Die Stadt München gibt für die Reservierungen einen Rahmen und allgemeine Vorschriften vor. Um dem Preiswucher zu entgehen, ist da beispielsweise zu lesen, dass es verboten ist, „Reservierungen oder Reservierungsbändchen zu überhöhten Preisen oder mit unmittelbarer Gewinnerzielungsabsicht weiterzuverkaufen oder zum Kauf anzubieten“, auch nicht an kommerzielle Weiterverkäufer. Zudem erhält der Käufer eine Reservierungsbestätigung, auf der sein Name und seine Adresse vermerkt ist.

Die Eventagentur „Tab Ticketbroker“ beginnt mit dem „Vertrieb unseres Produktes“ bereits vor Belieferung des Lieferanten, so stand es 2024 auf der Website. Das heißt, vor Beginn der Ausgabe der Wiesntische. Ferner wurde mitgeteilt, dass man als „Zweitmarktanbieter“ die Reservierungen nicht direkt vom Festzeltbetreiber erhalte, sondern von Personen, die dort Tische gekauft hätten. Die namentlich zugeordnete Reservierungsbestätigung könne nicht umgeschrieben werden. Aber diese Praxis sei, also die Zulässigkeit der Übertragung von Tischreservierungen, sei „rechtlich umstritten“. Sollte es im Zelt zu Unannehmlichkeiten kommen, so heißt es weiter, stehe der Kundenservice zur Verfügung.

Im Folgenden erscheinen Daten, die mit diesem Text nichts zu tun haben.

(** One atomic action of thread [tid]; [now] is what [time.time()]
    returns if the action reads the clock.  A thread that waits for the
    lock, has returned or has failed leaves the pool unchanged. *)
Definition step (tid : nat) (now : Q) (p : Pool) : Pool :=
  match threads p !! tid with
  | None => p
  | Some th =>
      let t := task th in
      let w := world p in
      match pc th with
      | AtLoop =>
          if inserted th <? total_of t then
            let '(batch, r) :=
              build_batch (worker_id t) (loc_detail_of t)
                          (total_of t) (inserted th) (rng w) in
            mkPool (commit_batch batch r w) (progress_lock p)
                   (<[tid := mkThread t (inserted th + len batch)
                                      (AtAcquire (len batch))]> (threads p))
          else
            mkPool (print (CompletedLine (worker_id t) (total_of t)) w)
                   (progress_lock p)
                   (<[tid := mkThread t (inserted th)
                                      (Returned (worker_id t, total_of t))]>
                      (threads p))
      | AtAcquire n =>
          match progress_lock p with
          | None =>
              mkPool w (Some tid)
                     (<[tid := mkThread t (inserted th) (AtLoad n)]> (threads p))
          | Some _ => p
          end
      | AtLoad n =>
          set_thread tid (mkThread t (inserted th)
                                   (AtStore n (global_inserted w))) p
      | AtStore n tmp =>
          mkPool (set_global_inserted (tmp + n) w) (progress_lock p)
                 (<[tid := mkThread t (inserted th) AtReport]> (threads p))
      | AtReport =>
          match progress_snapshot (worker_id t) (global_inserted w)
                                  (total_all_threads t) (t0 t) now with
          | Ok s =>
              mkPool (print (ProgressLine s) w) (progress_lock p)
                     (<[tid := mkThread t (inserted th) AtRelease]> (threads p))
          | Raise e =>
              mkPool w None
                     (<[tid := mkThread t (inserted th) (Failed e)]> (threads p))
          end
      | AtRelease =>
          mkPool w None
                 (<[tid := mkThread t (inserted th) AtLoop]> (threads p))
      | Returned _ => p
      | Failed _ => p
      end
  end.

Der Testkäufer bezahlte und erhielt noch eine „vertrauliche“ E-Mail, in der er darauf hingewiesen wurde, dass er in Gegenwart der Bedienung oder anderem Zeltpersonal nicht erwähnen sollte, dass er die Reservierung käuflich erworben habe.

Der Zivilkammer am Landgericht wurde das dann doch zu bunt: Sie betonte, dass der Verkauf auf diese Art und Weise nicht zulässig sei und kündigte an, bei Zuwiderhandlung ein Ordnungsgeld von bis zu einer Viertelmillion Euro – oder bei Nicht-Beibringen des Geldes Ordnungshaft gegen den Geschäftsführer der Agentur – zu verhängen. Denn die Agentur spiegle durch ihren Internetauftritt vor, dass der Käufer einen Anspruch auf den reservierten Tisch hätte, „was tatsächlich nicht der Fall ist“. Denn bei einer Kontrolle durch den Zeltbetreiber könne der Käufer des Zeltes verwiesen werden. Da helfe dann auch der „Kundenservice“ nicht weiter. Das Urteil ist noch nicht rechtskräftig.